▶ PROBLEM TO SOLVE: Working through the lines below, return each one that holds "induction".

▶ AVAILABLE DATA:

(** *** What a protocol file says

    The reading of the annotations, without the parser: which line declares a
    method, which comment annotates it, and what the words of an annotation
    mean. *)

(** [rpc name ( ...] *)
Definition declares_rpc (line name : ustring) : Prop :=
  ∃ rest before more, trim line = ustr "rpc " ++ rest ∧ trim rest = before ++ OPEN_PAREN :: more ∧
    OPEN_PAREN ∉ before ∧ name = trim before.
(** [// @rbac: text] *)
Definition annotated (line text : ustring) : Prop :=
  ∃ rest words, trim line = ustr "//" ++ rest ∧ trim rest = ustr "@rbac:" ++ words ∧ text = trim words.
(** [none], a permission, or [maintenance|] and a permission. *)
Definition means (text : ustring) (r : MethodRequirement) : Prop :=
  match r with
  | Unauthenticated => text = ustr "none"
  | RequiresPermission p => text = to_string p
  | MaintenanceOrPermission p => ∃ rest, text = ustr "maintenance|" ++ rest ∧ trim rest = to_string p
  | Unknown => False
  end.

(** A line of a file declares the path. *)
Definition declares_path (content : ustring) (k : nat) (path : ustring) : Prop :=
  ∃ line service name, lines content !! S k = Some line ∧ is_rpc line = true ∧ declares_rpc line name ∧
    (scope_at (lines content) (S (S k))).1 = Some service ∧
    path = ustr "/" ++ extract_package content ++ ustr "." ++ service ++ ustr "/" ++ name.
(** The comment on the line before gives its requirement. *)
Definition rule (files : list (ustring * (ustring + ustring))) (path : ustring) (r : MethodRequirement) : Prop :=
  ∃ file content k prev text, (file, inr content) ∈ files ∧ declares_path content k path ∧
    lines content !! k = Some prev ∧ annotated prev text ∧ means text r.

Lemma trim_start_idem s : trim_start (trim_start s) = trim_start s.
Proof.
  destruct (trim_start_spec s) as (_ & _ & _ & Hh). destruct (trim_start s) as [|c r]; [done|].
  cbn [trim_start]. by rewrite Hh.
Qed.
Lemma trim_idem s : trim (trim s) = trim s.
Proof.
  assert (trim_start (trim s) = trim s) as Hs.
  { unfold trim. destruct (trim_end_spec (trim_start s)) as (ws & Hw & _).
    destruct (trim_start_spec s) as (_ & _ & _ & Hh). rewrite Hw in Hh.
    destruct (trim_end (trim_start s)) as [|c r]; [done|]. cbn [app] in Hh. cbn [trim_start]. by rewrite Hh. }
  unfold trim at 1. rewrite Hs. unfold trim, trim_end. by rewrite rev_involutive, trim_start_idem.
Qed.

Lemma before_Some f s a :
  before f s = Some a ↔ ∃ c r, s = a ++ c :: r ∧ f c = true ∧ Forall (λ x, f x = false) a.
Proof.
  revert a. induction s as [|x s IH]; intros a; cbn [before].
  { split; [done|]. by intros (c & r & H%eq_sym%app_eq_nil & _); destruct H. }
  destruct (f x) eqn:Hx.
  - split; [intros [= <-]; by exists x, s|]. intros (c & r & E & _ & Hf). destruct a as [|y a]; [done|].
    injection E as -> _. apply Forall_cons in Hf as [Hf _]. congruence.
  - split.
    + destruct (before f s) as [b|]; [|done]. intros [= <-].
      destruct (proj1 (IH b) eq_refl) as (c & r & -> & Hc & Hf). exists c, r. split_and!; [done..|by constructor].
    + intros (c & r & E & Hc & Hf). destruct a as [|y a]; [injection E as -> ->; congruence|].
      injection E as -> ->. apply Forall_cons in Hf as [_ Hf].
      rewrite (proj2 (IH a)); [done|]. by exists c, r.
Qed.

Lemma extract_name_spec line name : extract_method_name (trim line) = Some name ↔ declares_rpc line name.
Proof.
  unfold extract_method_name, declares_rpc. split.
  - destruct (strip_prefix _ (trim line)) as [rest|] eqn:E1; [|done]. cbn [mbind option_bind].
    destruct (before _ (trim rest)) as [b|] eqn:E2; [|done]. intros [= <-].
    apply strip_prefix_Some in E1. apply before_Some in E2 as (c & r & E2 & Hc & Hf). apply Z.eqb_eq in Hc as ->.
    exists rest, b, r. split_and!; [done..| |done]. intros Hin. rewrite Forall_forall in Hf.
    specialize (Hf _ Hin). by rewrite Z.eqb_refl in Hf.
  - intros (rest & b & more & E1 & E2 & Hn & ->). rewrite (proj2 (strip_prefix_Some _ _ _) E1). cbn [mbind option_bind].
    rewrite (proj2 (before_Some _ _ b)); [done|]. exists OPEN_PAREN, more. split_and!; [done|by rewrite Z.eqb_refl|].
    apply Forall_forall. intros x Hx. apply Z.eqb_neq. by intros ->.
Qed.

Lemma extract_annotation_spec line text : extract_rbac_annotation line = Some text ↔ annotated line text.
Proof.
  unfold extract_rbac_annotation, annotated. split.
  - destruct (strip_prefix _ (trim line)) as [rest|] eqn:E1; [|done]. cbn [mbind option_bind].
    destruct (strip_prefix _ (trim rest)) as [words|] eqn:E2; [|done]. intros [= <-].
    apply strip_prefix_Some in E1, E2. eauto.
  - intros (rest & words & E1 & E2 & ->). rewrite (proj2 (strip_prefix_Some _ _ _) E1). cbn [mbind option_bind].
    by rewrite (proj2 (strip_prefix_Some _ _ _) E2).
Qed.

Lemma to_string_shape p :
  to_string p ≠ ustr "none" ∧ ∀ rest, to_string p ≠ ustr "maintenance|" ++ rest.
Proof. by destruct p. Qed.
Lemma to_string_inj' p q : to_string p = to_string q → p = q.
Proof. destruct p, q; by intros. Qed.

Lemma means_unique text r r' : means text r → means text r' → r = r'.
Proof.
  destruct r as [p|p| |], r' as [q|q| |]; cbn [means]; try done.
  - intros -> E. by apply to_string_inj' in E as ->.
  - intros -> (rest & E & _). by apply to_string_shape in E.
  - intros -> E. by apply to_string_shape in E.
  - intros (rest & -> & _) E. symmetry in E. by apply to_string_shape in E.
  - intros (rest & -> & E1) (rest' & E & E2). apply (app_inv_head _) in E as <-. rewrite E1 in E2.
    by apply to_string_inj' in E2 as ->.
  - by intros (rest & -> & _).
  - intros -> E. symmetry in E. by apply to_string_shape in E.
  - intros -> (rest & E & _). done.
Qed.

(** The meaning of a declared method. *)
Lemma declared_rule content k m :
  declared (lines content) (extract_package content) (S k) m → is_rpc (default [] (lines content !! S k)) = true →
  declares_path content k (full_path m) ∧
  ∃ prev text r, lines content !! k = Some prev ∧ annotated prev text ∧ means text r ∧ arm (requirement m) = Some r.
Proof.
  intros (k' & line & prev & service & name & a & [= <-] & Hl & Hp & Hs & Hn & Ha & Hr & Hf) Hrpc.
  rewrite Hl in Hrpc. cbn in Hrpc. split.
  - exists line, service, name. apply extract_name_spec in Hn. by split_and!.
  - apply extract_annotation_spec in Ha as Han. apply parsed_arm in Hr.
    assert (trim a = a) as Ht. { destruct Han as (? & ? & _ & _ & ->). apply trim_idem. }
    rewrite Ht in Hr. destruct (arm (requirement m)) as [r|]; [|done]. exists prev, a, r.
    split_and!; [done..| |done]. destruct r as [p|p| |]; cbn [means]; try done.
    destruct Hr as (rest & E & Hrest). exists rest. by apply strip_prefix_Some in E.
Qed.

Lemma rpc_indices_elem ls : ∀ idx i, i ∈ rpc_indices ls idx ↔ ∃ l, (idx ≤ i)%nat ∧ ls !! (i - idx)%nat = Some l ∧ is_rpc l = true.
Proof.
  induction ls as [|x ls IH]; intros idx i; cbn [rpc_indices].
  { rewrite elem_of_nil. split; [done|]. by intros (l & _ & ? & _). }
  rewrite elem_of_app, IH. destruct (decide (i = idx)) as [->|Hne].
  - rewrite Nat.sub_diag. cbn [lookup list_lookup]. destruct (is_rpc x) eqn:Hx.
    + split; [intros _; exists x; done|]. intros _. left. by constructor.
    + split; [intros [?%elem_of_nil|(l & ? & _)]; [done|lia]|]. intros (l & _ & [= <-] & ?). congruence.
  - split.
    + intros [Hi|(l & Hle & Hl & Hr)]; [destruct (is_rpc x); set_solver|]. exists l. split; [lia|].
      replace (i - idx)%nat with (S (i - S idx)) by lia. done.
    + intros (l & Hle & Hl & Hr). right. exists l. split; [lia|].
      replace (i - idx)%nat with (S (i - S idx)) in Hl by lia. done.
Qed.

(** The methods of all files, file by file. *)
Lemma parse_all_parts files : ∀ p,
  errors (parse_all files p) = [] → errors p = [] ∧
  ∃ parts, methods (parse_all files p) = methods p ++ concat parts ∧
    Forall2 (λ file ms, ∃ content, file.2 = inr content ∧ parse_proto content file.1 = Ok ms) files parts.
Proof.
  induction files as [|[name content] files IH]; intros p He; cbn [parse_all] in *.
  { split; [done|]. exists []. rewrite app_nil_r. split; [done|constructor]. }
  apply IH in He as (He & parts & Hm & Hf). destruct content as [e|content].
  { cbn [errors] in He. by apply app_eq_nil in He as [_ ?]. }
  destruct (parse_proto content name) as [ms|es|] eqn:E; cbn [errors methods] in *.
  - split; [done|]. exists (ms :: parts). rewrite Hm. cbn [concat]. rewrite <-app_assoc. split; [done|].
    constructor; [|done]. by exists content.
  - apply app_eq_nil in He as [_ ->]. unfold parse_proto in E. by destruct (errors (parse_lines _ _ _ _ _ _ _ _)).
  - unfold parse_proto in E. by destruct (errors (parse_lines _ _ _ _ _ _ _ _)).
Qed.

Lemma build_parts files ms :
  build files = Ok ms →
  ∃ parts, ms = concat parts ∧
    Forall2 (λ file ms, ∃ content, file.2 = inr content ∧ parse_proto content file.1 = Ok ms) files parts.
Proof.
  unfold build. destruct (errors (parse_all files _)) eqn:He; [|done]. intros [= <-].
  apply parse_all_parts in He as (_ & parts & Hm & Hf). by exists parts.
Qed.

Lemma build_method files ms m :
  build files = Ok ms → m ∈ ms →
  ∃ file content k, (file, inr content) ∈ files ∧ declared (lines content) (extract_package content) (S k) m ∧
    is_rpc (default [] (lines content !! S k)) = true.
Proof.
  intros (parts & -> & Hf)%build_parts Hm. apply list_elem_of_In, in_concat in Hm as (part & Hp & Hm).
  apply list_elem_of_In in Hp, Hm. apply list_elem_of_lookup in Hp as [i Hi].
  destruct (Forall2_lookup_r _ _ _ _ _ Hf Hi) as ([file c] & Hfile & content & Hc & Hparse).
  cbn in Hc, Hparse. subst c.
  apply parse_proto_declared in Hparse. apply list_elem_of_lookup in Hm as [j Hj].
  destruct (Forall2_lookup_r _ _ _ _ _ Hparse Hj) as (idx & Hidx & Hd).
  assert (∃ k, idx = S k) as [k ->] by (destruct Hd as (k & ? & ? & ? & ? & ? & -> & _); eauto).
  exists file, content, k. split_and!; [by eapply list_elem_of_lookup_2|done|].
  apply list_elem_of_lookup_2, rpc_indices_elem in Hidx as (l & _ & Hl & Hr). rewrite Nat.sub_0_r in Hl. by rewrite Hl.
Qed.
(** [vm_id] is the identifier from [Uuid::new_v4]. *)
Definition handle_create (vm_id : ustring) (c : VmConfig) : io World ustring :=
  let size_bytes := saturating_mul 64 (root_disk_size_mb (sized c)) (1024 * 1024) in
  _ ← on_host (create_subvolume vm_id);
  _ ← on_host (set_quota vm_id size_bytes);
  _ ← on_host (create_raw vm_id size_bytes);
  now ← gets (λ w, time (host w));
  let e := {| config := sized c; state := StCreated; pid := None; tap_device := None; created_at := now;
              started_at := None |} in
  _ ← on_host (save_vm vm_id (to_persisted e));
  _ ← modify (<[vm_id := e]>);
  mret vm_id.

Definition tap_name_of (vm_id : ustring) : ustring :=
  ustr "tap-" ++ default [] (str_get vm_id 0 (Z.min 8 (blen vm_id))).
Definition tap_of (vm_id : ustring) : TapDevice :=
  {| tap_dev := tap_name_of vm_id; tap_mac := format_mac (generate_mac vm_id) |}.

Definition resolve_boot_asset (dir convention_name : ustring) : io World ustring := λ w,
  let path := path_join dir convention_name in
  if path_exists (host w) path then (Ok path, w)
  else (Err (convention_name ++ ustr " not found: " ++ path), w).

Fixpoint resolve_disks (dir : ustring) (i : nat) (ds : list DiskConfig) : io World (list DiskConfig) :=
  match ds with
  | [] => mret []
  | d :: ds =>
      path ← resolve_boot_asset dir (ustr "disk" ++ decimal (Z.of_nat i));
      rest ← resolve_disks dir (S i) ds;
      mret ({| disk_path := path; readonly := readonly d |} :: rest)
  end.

▶ REPLY TO THE EXERCISE:
  revert a. induction s as [|x s IH]; intros a; cbn [before].
  induction ls as [|x ls IH]; intros idx i; cbn [rpc_indices].
  induction files as [|[name content] files IH]; intros p He; cbn [parse_all] in *.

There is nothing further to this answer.